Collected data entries
++++

(** A character is stored, and the line is complete. *)
Lemma ring_push s rd ed c :
  ring s (Line rd ed) → (length (rd ++ ed) < 128)%nat → is_u8 c →
  ring (set_buf (<[Z.to_nat (c_e s mod 128) := c]> (c_buf s)) (set_e (c_e s +u 1) s)) (Line rd (ed ++ [c])).
Proof.
  intros [Hl Hu Hw He Hroom Hd Hb Hp] Hlt Hc. cbn [ready editing] in *. unfold is_u32 in Hu.
  split; try done; cbn [ready editing c_buf c_r c_w c_e c_pos set_e set_buf]; rewrite ?(app_assoc rd ed [c]).
  - by rewrite length_insert.
  - rewrite He, (length_app (rd ++ ed)). cbn [length]. unfold u32. rewrite Zplus_mod_idemp_l. f_equal. lia.
  - rewrite (length_app (rd ++ ed)). cbn [length]. lia.
  - intros k x Hk. rewrite He, ring_mod. apply lookup_app_Some in Hk as [Hk|[Hk1 Hk]].
    + rewrite list_lookup_insert_ne; [by apply Hd|]. pose proof (lookup_lt_Some _ _ _ Hk). zdm.
    + apply list_lookup_singleton_Some in Hk as [Hk <-].
      replace k with (length (rd ++ ed)) by lia. apply list_lookup_insert_eq. rewrite Hl. zdm.
  - apply Forall_app. split; [done|by constructor].
Qed.
Lemma ring_commit s rd ed : ring s (Line rd ed) → ring (set_w (c_e s) s) (Line (rd ++ ed) []).
Proof.
  intros [Hl Hu Hw He Hroom Hd Hb Hp]. cbn [ready editing] in *.
  split; try done; cbn [ready editing c_buf c_r c_w c_e c_pos set_w]; rewrite ?app_nil_r; done.
Qed.
Lemma ring_full s rd ed :
  ring s (Line rd ed) → (c_e s =? c_r s +u INPUT_BUF) = (128 =? Z.of_nat (length rd + length ed)).
Proof.
  intros [Hl Hu Hw He Hroom Hd Hb Hp]. cbn [ready editing] in *. rewrite length_app in *.
  unfold is_u32, INPUT_BUF in *. rewrite He.
  destruct (Z.eqb_spec 128 (Z.of_nat (length rd + length ed))) as [<-|Hne]; [apply Z.eqb_refl|].
  apply Z.eqb_neq. unfold u32. zdm.
Qed.

Lemma remember_wp s l (Q : unit → cst → Prop) :
  ring s l → (∀ s', ring s' l → c_e s' = c_e s → c_r s' = c_r s → Q tt s') → wp (remember beyond) Q s.
Proof.
  intros Hr HQ. unfold remember. apply wp_bind. apply wp_get. apply wp_modify. apply HQ; [|done|done].
  apply (ring_same s); try done. apply Hr.
Qed.

Lemma input_char_wp c s l (Q : unit → cst → Prop) :
  ring s l → is_u8 c → (NEWLINE ∉ editing l) →
  c ∉ [CTRL_P; CTRL_U; CTRL_R; CTRL_H; 127] →
  (∀ s', ring s' (key c l) → Q tt s') → wp (input_char beyond c) Q s.
Proof.
  intros Hr Hc Hn Hk HQ. destruct l as [rd ed]. unfold key in HQ. cbn [ready editing] in *.
  rewrite !not_elem_of_cons in Hk. destruct Hk as (H1&H2&H3&H4&H5&_).
  rewrite (proj2 (Z.eqb_neq _ _) H1), (proj2 (Z.eqb_neq _ _) H2), (proj2 (Z.eqb_neq _ _) H3),
    (proj2 (Z.eqb_neq _ _) H4), (proj2 (Z.eqb_neq _ _) H5) in HQ. cbn [orb] in HQ.
  unfold input_char. apply wp_bind. apply wp_get.
  pose proof (rg_room _ _ Hr) as Hroom. cbn [ready editing] in Hroom. rewrite length_app in Hroom.
  assert (c_e s -u c_r s = Z.of_nat (length rd + length ed)) as ->.
  { rewrite (rg_e _ _ Hr). cbn [ready editing]. rewrite length_app. apply ring_sub. lia. }
  destruct (Z.eqb_spec c 0) as [E0|E0]; cbn [negb andb orb] in *; [apply wp_ret; by apply HQ|].
  unfold INPUT_BUF at 1. rewrite Z.ltb_antisym.
  destruct (Z.leb_spec 128 (Z.of_nat (length rd + length ed))); cbn [negb]; [apply wp_ret; by apply HQ|].
  set (c' := if c =? 13 then NEWLINE else c) in *.
  assert (is_u8 c') as Hc' by (unfold c'; destruct (c =? 13); [by split|done]).
  apply wp_bind, wp_modify, wp_bind, wp_buf_put; [done|].
  pose proof (ring_push s rd ed c' Hr ltac:(rewrite length_app; lia) Hc') as Hr1.
  apply wp_bind. eapply consputc_wp; [exact Hr1|]. intros s1 Hs1 _ _ _ _ _ _. apply wp_bind.
  assert (∀ s2, ring s2 (Line rd (ed ++ [c'])) → wp (s ← get; when ((c' =? NEWLINE) || (c' =? CTRL_D) ||
    (c_e s =? c_r s +u INPUT_BUF)) (modify (set_w (c_e s));; modify (λ s, set_wakeups (c_wakeups s + 1) s))) Q s2)
    as Hrest.
  { intros s2 Hs2. apply wp_bind. apply wp_get. rewrite (ring_full s2 rd (ed ++ [c']) Hs2).
    destruct ((c' =? NEWLINE) || (c' =? CTRL_D) || _); cbn [when] in *.
    - apply wp_bind, wp_modify, wp_modify. apply HQ. eapply ring_same; [by apply ring_commit|done..|]. apply Hs2.
    - apply wp_ret. by apply HQ. }
  destruct (c' =? NEWLINE); cbn [when].
  - eapply remember_wp; [exact Hs1|]. intros s2 Hs2 _ _. by apply Hrest.
  - apply wp_ret. by apply Hrest.
Qed.

(** One character from the keyboard. *)
Definition line_ok (l : line) : Prop := NEWLINE ∉ editing l.

Lemma removelast_snoc {A} (l : list A) x : removelast (l ++ [x]) = l.
Proof. rewrite removelast_app by done. cbn. apply app_nil_r. Qed.

Lemma key_ok c l : line_ok l → line_ok (key c l).
Proof.
  unfold line_ok. intros Hn. destruct l as [rd ed]. unfold key. cbn [ready editing] in *.
  repeat match goal with |- context [if ?b then _ else _] =>
    lazymatch b with c =? 13 => fail | _ => destruct b eqn:? end end; cbn [editing]; try done; try set_solver.
  - destruct ed as [|x ed _] using rev_ind; [done|]. rewrite removelast_snoc. set_solver.
  - rewrite elem_of_app, list_elem_of_singleton. intros [?|E]; [done|].
    rewrite <-E, Z.eqb_refl in *. done.
Qed.
(* ===== verification/ExecThms.v ===== *)
(** * Theorems on [exec]

    What [exec] makes of a file: the address space it builds from the segments,
    the stack on which the program finds its arguments, and that nothing is
    lost or changed when it fails.  The file system is used through an
    interface, [ProgFile]; [ExecFile] shows that fs.c and log.c implement it. *)

From S2P Require Import Prelude Params CString Cprintf Sleeplock Blocks Fs Kalloc Vm VmThms VmSpace VmCopy VmGrow ExecVm Exec.

(** ** The file *)

Section file.
Context {B : Type} `{!BlockOps B} (devsw : Z → devops (B := B)).

(** What [readi] returns for a file with contents [c]. *)
Definition read_at (c : list Z) (off n : Z) : Z * list Z :=
  let size := Z.of_nat (length c) in
  if (size <? off) || (off +u n <? off) then (-1, [])
  else (Z.min n (size - off), take (Z.to_nat n) (drop (Z.to_nat off) c)).

(** What exec relies on of the file system: [opened ip c fs] says that in state
    [fs], inside an operation of the log, the inode [ip] is locked and its
    contents are [c]; [closed fs] that the file has been released and the
    operation has ended. *)
Class ProgFile (opened : nat → list Z → fss B → Prop) (closed : fss B → Prop) := {
  pf_size ip c fs : opened ip c fs → Z.of_nat (length c) < 2147483648;
  pf_read ip c fs off n : opened ip c fs → is_u32 off → is_u32 n →
    wp (readi devsw ip off n) (λ r fs', r = read_at c off n ∧ opened ip c fs') fs;
  pf_close ip c fs : opened ip c fs → wp (iunlockput ip;; blk end_op) (λ _ fs', closed fs') fs;
}.
(** A program that allocates 100 bytes and 20 bytes and then frees both. *)
Definition demo_heap : ust := Ust (λ _, 0) (λ _, 0) 0 8192 1048576.
Definition after {A} (m : M ust A) (s : ust) : ust := match m s with Ok _ s' => s' | Fail _ => s end.
Definition demo1 : ust := after (malloc 4096 100) demo_heap.
Definition demo2 : ust := after (malloc 4096 20) demo1.
Definition demo3 : ust := after (free 4096 40856) demo2.
Definition demo4 : ust := after (free 4096 40824) demo3.
Lemma demo_run : rtc (heap_step 4096) (demo_heap, []) (demo3, [(40816, 4)]).
Proof.
  eapply rtc_l; [apply (step_malloc 4096 demo_heap [] 100 40856 demo1); [lia|by vm_compute]|].
  eapply rtc_l; [apply (step_malloc 4096 demo1 [(40848, 14)] 20 40824 demo2); [lia|by vm_compute]|].
  eapply rtc_l; [apply (step_free 4096 demo2 [(40816, 4)] (40848, 14) [] demo3); by vm_compute|]. apply rtc_refl.
Qed.
Lemma malloc_free_safe_witness : ∃ s', free 4096 (40816 + sizeof_Header) demo3 = Ok tt s'.
Proof.
  refine (proj1 (proj2 (proj2 (malloc_free_safe 4096 8192 demo_heap demo3 [(40816, 4)] _ demo_run))) (40816, 4) _); [repeat split; done|by left].
Defined.
Lemma free_coalesces_witness : h_ptr demo4 4096 = 8192 ∧ h_size demo4 8192 = 4096 ∧ h_ptr demo4 8192 = 4096.
Proof.
  apply (free_coalesces 4096 8192 demo_heap demo4); [repeat split; done| |by vm_compute].
  eapply rtc_r; [apply demo_run|]. apply (step_free 4096 demo3 [] (40816, 4) [] demo4). by vm_compute.
Defined.
Lemma malloc_size_wraps_witness :
  ∃ p s', malloc 4096 4294967290 demo_heap = Ok p s' ∧ 0 < p ∧ h_size s' (p - sizeof_Header) = 1.
Proof. apply (malloc_size_wraps 4096 8192); [repeat split; done|lia|by vm_compute]. Defined.
(* ===== verification/Ulib.v ===== *)
(** * The user library: [ulib.c]

    The string routines of user programs over the memory of a process, one
    definition per routine.  A loop that runs up to the NUL of a string has a
    bound on its steps as first argument; the theorems give a bound that is
    enough.  [gets] reads the bytes of [input], one for each call of [read],
    and then the end of the file. *)

From S2P Require Import Prelude CString Cprintf Uprintf.

Fixpoint strcpy (fuel : nat) (m : mem) (s t : Z) : option mem :=
  match fuel with
  | O => None
  | S k =>
      let m' := upd m s (m t) in
      if m t =? 0 then Some m' else strcpy k m' (s + 1) (t + 1)
  end.

Fixpoint strcmp (fuel : nat) (m : mem) (p q : Z) : option Z :=
  match fuel with
  | O => None
  | S k => if negb (m p =? 0) && (m p =? m q) then strcmp k m (p + 1) (q + 1) else Some (m p - m q)
  end.

Fixpoint strlen_loop (fuel : nat) (m : mem) (s n : Z) : option Z :=
  match fuel with
  | O => None
  | S k => if m (s + n) =? 0 then Some n else strlen_loop k m s (n + 1)
  end.
Definition strlen (fuel : nat) (m : mem) (s : Z) : option Z := strlen_loop fuel m s 0.

Definition memset (m : mem) (dst c n : Z) : mem := stosb m dst (u8 c) (Z.to_nat n).

Fixpoint strchr (fuel : nat) (m : mem) (s c : Z) : option Z :=
  match fuel with
  | O => None
  | S k => if m s =? 0 then Some 0 else if m s =? c then Some s else strchr k m (s + 1) c
  end.

(** [k] is how often the condition [i+1 < max] can still hold.  The result is
    the memory, the index of the NUL and what is left of the input. *)
Fixpoint gets_loop (k : nat) (m : mem) (buf i : Z) (input : list Z) : mem * Z * list Z :=
  match k, input with
  | S k', c :: input' =>
      let m' := upd m (buf + i) c in
      if (c =? 10) || (c =? 13) then (m', i + 1, input') else gets_loop k' m' buf (i + 1) input'
  | _, _ => (m, i, input)
  end.
Definition gets (m : mem) (buf max : Z) (input : list Z) : mem * list Z :=
  let '(m', i, input') := gets_loop (Z.to_nat (max - 1)) m buf 0 input in
  (upd m' (buf + i) 0, input').

Fixpoint atoi_loop (fuel : nat) (m : mem) (s n : Z) : option Z :=
  match fuel with
  | O => None
  | S k =>
      if (48 <=? m s) && (m s <=? 57) then atoi_loop k m (s + 1) (n *i 10 +i m s -i 48) else Some n
  end.
Definition atoi (fuel : nat) (m : mem) (s : Z) : option Z := atoi_loop fuel m s 0.

Definition memmove (m : mem) (vdst vsrc n : Z) : mem := copy_up m vdst vsrc (Z.to_nat n).

(** [stat], over the system calls that it makes. *)
Section stat.
Context {W : Type} (open : list Z → Z → M W Z) (fstat : Z → M W Z) (close : Z → M W Z).
Definition stat (n : list Z) : M W Z :=
  fd ← open n 0;
  if fd <? 0 then mret (-1)
  else
    r ← fstat fd;
    close fd;;
    mret r.
End stat.

(** ** Strings in memory *)

(** The string [l] is at [a], its NUL included. *)
Definition string_at (m : mem) (a : Z) (l : list Z) : Prop :=
  Forall (λ c, 0 < c < 256) l ∧ bytes_at m a (length l) = l ∧ m (a + Z.of_nat (length l)) = 0.
Lemma string_at_nil m a : string_at m a [] ↔ m a = 0.
Proof. unfold string_at. cbn. rewrite Z.add_0_r. split; [tauto|]. by repeat split. Qed.
Lemma string_at_cons m a c l : string_at m a (c :: l) ↔ 0 < c < 256 ∧ m a = c ∧ string_at m (a + 1) l.
Proof.
  unfold string_at. rewrite Forall_cons. cbn [length bytes_at]. replace (a + Z.of_nat (S (length l))) with (a + 1 + Z.of_nat (length l)) by lia.
  split; [intros ([??]&[= ??]&?)|intros (?&->&?&->&?)]; tauto.
Qed.
Lemma string_at_ext m m' a l :
  (∀ x, a ≤ x ≤ a + Z.of_nat (length l) → m' x = m x) → string_at m a l → string_at m' a l.
Proof.
  intros Hx (H1&H2&H3). split; [done|]. rewrite Hx by lia. split; [|done]. rewrite <- H2 at 2. apply bytes_at_ext.
  intros. apply Hx. lia.
Qed.

Lemma strlen_ok m s l fuel n :
  string_at m (s + n) l → (length l < fuel)%nat → strlen_loop fuel m s n = Some (n + Z.of_nat (length l)).
Proof.
  revert fuel n. induction l as [|c l IH]; intros [|fuel] n Hs Hf; cbn [length strlen_loop] in *; try lia.
  - apply string_at_nil in Hs as ->. cbn. f_equal. lia.
  - apply string_at_cons in Hs as (Hc&->&Hs). destruct (Z.eqb_spec c 0); [lia|].
    rewrite IH; [f_equal; lia|by rewrite Z.add_assoc|lia].
Qed.

(** The order of the dictionary, on the bytes as unsigned characters. *)
Fixpoint dict_lt (a b : list Z) : Prop :=
  match a, b with
  | _, [] => False
  | [], _ :: _ => True
  | x :: a', y :: b' => x < y ∨ x = y ∧ dict_lt a' b'
  end.

(** [strcmp] compares two strings in the order of the dictionary. *)
Theorem strcmp_order m p q a b fuel :
  string_at m p a → string_at m q b → (length a < fuel)%nat →
  ∃ r, strcmp fuel m p q = Some r ∧ (r = 0 ↔ a = b) ∧ (r < 0 ↔ dict_lt a b).
Proof.
  revert p q b fuel. induction a as [|c a IH]; intros p q b [|fuel] Ha Hb Hf; cbn [length strcmp] in *; try lia.
  - apply string_at_nil in Ha as ->. cbn. eexists. split; [done|]. destruct b as [|d b].
    + apply string_at_nil in Hb as ->. cbn. split; [done|lia].
    + apply string_at_cons in Hb as (?&->&_). split; [split; [lia|done]|]. split; [done|lia].
  - apply string_at_cons in Ha as (Hc&->&Ha). destruct (Z.eqb_spec c 0); [lia|]. cbn [negb andb].
    destruct b as [|d b].
    + apply string_at_nil in Hb as ->. destruct (Z.eqb_spec c 0); [lia|]. eexists. split; [done|]. cbn. split; [split; [lia|done]|lia].
    + apply string_at_cons in Hb as (Hd&->&Hb). destruct (Z.eqb_spec c d) as [->|Hne].
      * destruct (IH (p + 1) (q + 1) b fuel) as (r&->&H0&Hlt); [done..|lia|]. exists r. split; [done|].
        cbn. split; [rewrite H0; split; congruence|]. rewrite Hlt. split; [tauto|intros [?|[_ ?]]; [lia|done]].
      * eexists. split; [done|]. cbn. split; [split; [lia|congruence]|]. lia.
Qed.

(** [strcpy] to a place that does not meet the string makes a copy of it, and
    writes nothing else. *)
Theorem strcpy_copies m s t l fuel :
  string_at m t l → disjoint_regions s (Z.of_nat (length l) + 1) t (Z.of_nat (length l) + 1) → (length l < fuel)%nat →
  ∃ m', strcpy fuel m s t = Some m' ∧ string_at m' s l ∧ string_at m' t l ∧
    ∀ x, ¬ (s ≤ x ≤ s + Z.of_nat (length l)) → m' x = m x.
Proof.
  intros Ht Hd Hf. assert (∃ m', strcpy fuel m s t = Some m' ∧ string_at m' s l ∧
    ∀ x, ¬ (s ≤ x ≤ s + Z.of_nat (length l)) → m' x = m x) as (m'&H1&H2&H3); cycle 1.
  { exists m'. split_and!; try done. eapply string_at_ext; [|done]. intros x Hx. apply H3. unfold disjoint_regions in Hd. lia. }
  revert m s t fuel Ht Hd Hf. unfold disjoint_regions.
  induction l as [|c l IH]; intros m s t [|fuel] Ht Hd Hf; cbn [length strcpy] in *; try lia.
  - apply string_at_nil in Ht as ->. eexists. split; [done|]. split; [apply string_at_nil, upd_eq|].
    intros x Hx. apply upd_ne. lia.
  - apply string_at_cons in Ht as (Hc&->&Ht). destruct (Z.eqb_spec c 0); [lia|].
    destruct (IH (upd m s c) (s + 1) (t + 1) fuel) as (m'&Heq&H1&H2); [|lia..|].
    { eapply string_at_ext; [|done]. intros x Hx. apply upd_ne. lia. }
    exists m'. split; [done|]. split; [apply string_at_cons; split; [done|split; [|done]]|].
    + rewrite H2 by lia. apply upd_eq.
    + intros x Hx. rewrite H2 by lia. apply upd_ne. lia.
Qed.

(** ** [gets] *)

(** A line: up to and including the first newline or return. *)
Fixpoint line (l : list Z) : list Z :=
  match l with
  | [] => []
  | c :: l' => if (c =? 10) || (c =? 13) then [c] else c :: line l'
  end.
Lemma line_prefix l : line l ++ drop (length (line l)) l = l.
Proof. induction l as [|c l IH]; [done|]. cbn. destruct (_ || _); [done|]. cbn. by f_equal. Qed.
Lemma gets_loop_spec k m buf i input :
  let got := take k (line input) in
  gets_loop k m buf i input = (store m (buf + i) got, i + Z.of_nat (length got), drop (length got) input).
Proof.
  revert m i input. induction k as [|k IH]; intros m i input; [cbn; by rewrite Z.add_0_r, drop_0|].
  destruct input as [|c input]; [cbn; by rewrite Z.add_0_r|]. cbn [gets_loop line].
  destruct (_ || _); [cbn; by rewrite take_nil, drop_0|]. cbn zeta in IH. rewrite IH. cbn [take store length drop].
  f_equal; [f_equal; [|lia]]. by rewrite Z.add_assoc.
Qed.

(** [gets] puts the next line of the input into the buffer, or the first
    [max-1] bytes of it when it is longer, and a NUL after that; it takes
    these bytes from the input and writes to no byte outside of the buffer. *)
Theorem gets_line m buf max input :
  1 ≤ max →
  let '(m', input') := gets m buf max input in
  let got := take (Z.to_nat (max - 1)) (line input) in
  bytes_at m' buf (length got) = got ∧ m' (buf + Z.of_nat (length got)) = 0 ∧ input = got ++ input' ∧
  ∀ x, ¬ (buf ≤ x < buf + max) → m' x = m x.
Proof.
  intros Hmax. unfold gets. rewrite gets_loop_spec. cbn zeta. rewrite Z.add_0_r.
  set (got := take _ _). assert (Hlen : Z.of_nat (length got) ≤ max - 1) by (unfold got; rewrite length_take; lia).
  replace (buf + (0 + Z.of_nat (length got))) with (buf + Z.of_nat (length got)) by lia. split_and!.
  - trans (bytes_at (store m buf got) buf (length got)); [|apply bytes_at_store]. apply bytes_at_ext. intros x Hx. apply upd_ne. lia.
  - apply upd_eq.
  - assert (got `prefix_of` input) as [r Hr]; [|rewrite Hr at 2; by rewrite drop_app_length].
    etrans; [apply prefix_take|]. exists (drop (length (line input)) input). by rewrite line_prefix.
  - intros x Hx. rewrite upd_ne by lia. apply store_ne. lia.
Qed.
Lemma gets_line_witness :
  let '(m', input') := gets (λ _, 7) 100 8 (lit "ls\nrm\n") in bytes_at m' 100 5 = lit "ls\n" ++ [0; 7] ∧ input' = lit "rm\n".
Proof. pose proof (gets_line (λ _, 7) 100 8 (lit "ls\nrm\n") ltac:(lia)) as _. by vm_compute. Defined.

(** ** [atoi] *)

Definition decimal (ds : list Z) (n : Z) : Z := foldl (λ n c, 10 * n + (c - 48)) n ds.
Definition is_digit (c : Z) : Prop := 48 ≤ c ≤ 57.

Lemma decimal_mono ds n : 0 ≤ n → Forall is_digit ds → n ≤ decimal ds n.
Proof.
  revert n. induction ds as [|c ds IH]; intros n Hn Hd; [done|]. apply Forall_cons in Hd as [Hc Hd]. unfold is_digit in Hc.
  specialize (IH (10 * n + (c - 48)) ltac:(lia) Hd). change (n ≤ decimal ds (10 * n + (c - 48))). lia.
Qed.
Lemma atoi_loop_spec fuel m s n ds :
  Forall is_digit ds → bytes_at m s (length ds) = ds → ¬ is_digit (m (s + Z.of_nat (length ds))) →
  0 ≤ n → decimal ds n < 2147483648 → (length ds < fuel)%nat → atoi_loop fuel m s n = Some (decimal ds n).
Proof.
  unfold is_digit. revert fuel s n. induction ds as [|c ds IH]; intros [|fuel] s n Hd Hb He Hn Hmax Hf; cbn [length atoi_loop] in *; try lia.
  - rewrite Z.add_0_r in He. destruct (Z.leb_spec 48 (m s)), (Z.leb_spec (m s) 57); try done. lia.
  - apply Forall_cons in Hd as [Hc Hd]. cbn in Hb. injection Hb as Hb0 Hb. rewrite Hb0.
    destruct (Z.leb_spec 48 c), (Z.leb_spec c 57); try lia. cbn [andb].
    assert (10 * n + (c - 48) ≤ decimal (c :: ds) n) as Hle by (apply (decimal_mono ds); [lia|done]).
    assert (n *i 10 +i c -i 48 = 10 * n + (c - 48)) as ->.
    { rewrite (s32_id (n * 10)) by (unfold is_i32; lia). unfold s32. zdm. }
    apply IH; try done; [|lia|lia]. by replace (s + 1 + Z.of_nat (length ds)) with (s + Z.of_nat (S (length ds))) by lia.
Qed.

(** The digits that [printint] writes. *)
Lemma digit_loop_digits fuel x :
  0 ≤ x < 10 ^ Z.of_nat fuel → 0 < Z.of_nat fuel →
  Forall is_digit (rev (digit_loop Uprintf.digits fuel x 10)) ∧ decimal (rev (digit_loop Uprintf.digits fuel x 10)) 0 = x ∧
  (length (digit_loop Uprintf.digits fuel x 10) ≤ fuel)%nat.
Proof.
  revert x. induction fuel as [|k IH]; intros x Hx Hk; [lia|]. unfold digit_loop; fold digit_loop.
  assert (Hdig : nth (Z.to_nat (x mod 10)) Uprintf.digits 0 = 48 + x mod 10).
  { assert (∀ d, 0 ≤ d < 10 → nth (Z.to_nat d) Uprintf.digits 0 = 48 + d) as Hd.
    { intros d Hd. assert (d ∈ [0;1;2;3;4;5;6;7;8;9]) as Hin by (set_unfold; lia).
      set_unfold in Hin. by destruct_or!; subst. }
    apply Hd. apply Z.mod_pos_bound. lia. }
  rewrite Hdig. pose proof (Z.mod_pos_bound x 10 ltac:(lia)). destruct (Z.eqb_spec (x / 10) 0) as [Hz|Hnz].
  - cbn. split_and!; [|zdm|lia]. apply Forall_singleton. unfold is_digit. lia.
  - destruct (IH (x / 10)) as (H1&H2&H3).
    { split; [apply Z.div_pos; lia|]. apply Z.div_lt_upper_bound; [lia|]. rewrite <- Z.pow_succ_r by lia.
      replace (Z.succ (Z.of_nat k)) with (Z.of_nat (S k)) by lia. apply Hx. }
    { destruct k; [|lia]. cbn in Hx. zdm. }
    cbn [rev length]. split_and!; [|unfold decimal in *; rewrite foldl_app, H2; cbn; zdm|lia].
    apply Forall_app. split; [done|]. apply Forall_singleton. unfold is_digit. lia.
Qed.

(** [atoi] reads back what [printf] prints for ["%d"]: of the string of
    digits of any number from 0 to the largest [int], in memory, it returns
    that number. *)
Theorem atoi_printint m s x fuel :
  0 ≤ x < 2147483648 → string_at m s (Uprintf.printint x 10 1) → (32 < fuel)%nat → atoi fuel m s = Some x.
Proof.
  intros Hx (H1&H2&H3) Hf. unfold Uprintf.printint in *. destruct (Z.ltb_spec x 0); [lia|]. rewrite andb_false_r in *.
  rewrite (u32_id x) in * by (unfold is_u32; lia).
  destruct (digit_loop_digits 32 x) as (Hd&Hdec&Hlen); [split; [lia|]; cbn; lia|lia|].
  unfold atoi. rewrite <- Hdec at 1. apply atoi_loop_spec; try done; rewrite ?Hdec; try lia.
  - rewrite H3. unfold is_digit. lia.
  - rewrite length_rev. lia.
Qed.
Lemma atoi_printint_witness : atoi 40 (store (λ _, 0) 100 (Uprintf.printint 2147483647 10 1)) 100 = Some 2147483647.
Proof.
  apply atoi_printint; [lia| |lia]. split; [|by vm_compute].
  apply Forall_forall. intros c Hc. vm_compute in Hc. set_unfold in Hc. lia.
Defined.

(** ** [memmove] *)

(** What the forward copy of the user library leaves in memory: a copy of the
    source, unless the destination starts inside of it; then the bytes between
    the two starts are repeated. *)
Theorem umemmove_result m dst src n x :
  0 ≤ n →
  memmove m dst src n x =
    if (dst <=? x) && (x <? dst + n)
    then m (src + (if (src <? dst) && (dst <? src + n) then (x - dst) mod (dst - src) else x - dst)) else m x.
Proof.
  intros Hn. unfold memmove. destruct (Z.ltb_spec src dst), (Z.ltb_spec dst (src + n)); cbn [andb].
  2-4: rewrite copy_up_spec by lia; by rewrite Z2Nat.id by lia.
  replace n with (Z.of_nat (Z.to_nat n)) at 2 by lia. clear H0 Hn.
  revert m dst src H. induction (Z.to_nat n) as [|k IH]; intros m d s Hlt; cbn [copy_up]; [zcases|].
  rewrite IH by lia. replace (d + 1 - (s + 1)) with (d - s) by lia.
  pose proof (Z.mod_pos_bound (x - (d + 1)) (d - s) ltac:(lia)) as Hm.
  assert (x - d - 1 = x - (d + 1)) as Hsub by lia.
  destruct (decide (x = d)) as [->|Hxd].
  - zcases; rewrite upd_eq; f_equal; rewrite Z.sub_diag, Zmod_0_l; lia.
  - zcases; try (by apply upd_ne). destruct (decide ((x - (d + 1)) mod (d - s) = d - s - 1)) as [Hr|Hr].
    + replace (s + 1 + (x - (d + 1)) `mod` (d - s)) with d by lia. rewrite upd_eq. f_equal.
      enough ((x - d) mod (d - s) = 0) by lia. replace (x - d) with (x - (d + 1) + 1) by lia.
      rewrite <- Zplus_mod_idemp_l, Hr. replace (d - s - 1 + 1) with (d - s) by lia. apply Z_mod_same_full.
    + rewrite upd_ne by lia. f_equal. enough ((x - d) mod (d - s) = (x - (d + 1)) mod (d - s) + 1) by lia.
      replace (x - d) with (x - (d + 1) + 1) by lia. rewrite <- Zplus_mod_idemp_l. apply Z.mod_small. lia.
Qed.
(** So it differs from [memmove] of the kernel, which copies in both
    directions: the bytes 1 2 3 4 moved up by one. *)
Example umemmove_differs : bytes_at (memmove demo_mem 1 0 4) 0 5 = [1; 1; 1; 1; 1] ∧ bytes_at (CString.memmove demo_mem 1 0 4) 0 5 = [1; 1; 2; 3; 4].
Proof. by vm_compute. Qed.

++++

» Problem to solve
Could you return exactly the stretch of the data above that starts at the line with "memmove m dst" and ends at the line with "directions: the bytes", both lines included?

» Completed exercise
  memmove m dst src n x =
    if (dst <=? x) && (x <? dst + n)
    then m (src + (if (src <? dst) && (dst <? src + n) then (x - dst) mod (dst - src) else x - dst)) else m x.
Proof.
  intros Hn. unfold memmove. destruct (Z.ltb_spec src dst), (Z.ltb_spec dst (src + n)); cbn [andb].
  2-4: rewrite copy_up_spec by lia; by rewrite Z2Nat.id by lia.
  replace n with (Z.of_nat (Z.to_nat n)) at 2 by lia. clear H0 Hn.
  revert m dst src H. induction (Z.to_nat n) as [|k IH]; intros m d s Hlt; cbn [copy_up]; [zcases|].
  rewrite IH by lia. replace (d + 1 - (s + 1)) with (d - s) by lia.
  pose proof (Z.mod_pos_bound (x - (d + 1)) (d - s) ltac:(lia)) as Hm.
  assert (x - d - 1 = x - (d + 1)) as Hsub by lia.
  destruct (decide (x = d)) as [->|Hxd].
  - zcases; rewrite upd_eq; f_equal; rewrite Z.sub_diag, Zmod_0_l; lia.
  - zcases; try (by apply upd_ne). destruct (decide ((x - (d + 1)) mod (d - s) = d - s - 1)) as [Hr|Hr].
    + replace (s + 1 + (x - (d + 1)) `mod` (d - s)) with d by lia. rewrite upd_eq. f_equal.
      enough ((x - d) mod (d - s) = 0) by lia. replace (x - d) with (x - (d + 1) + 1) by lia.
      rewrite <- Zplus_mod_idemp_l, Hr. replace (d - s - 1 + 1) with (d - s) by lia. apply Z_mod_same_full.
    + rewrite upd_ne by lia. f_equal. enough ((x - d) mod (d - s) = (x - (d + 1)) mod (d - s) + 1) by lia.
      replace (x - d) with (x - (d + 1) + 1) by lia. rewrite <- Zplus_mod_idemp_l. apply Z.mod_small. lia.
Qed.
(** So it differs from [memmove] of the kernel, which copies in both
    directions: the bytes 1 2 3 4 moved up by one. *)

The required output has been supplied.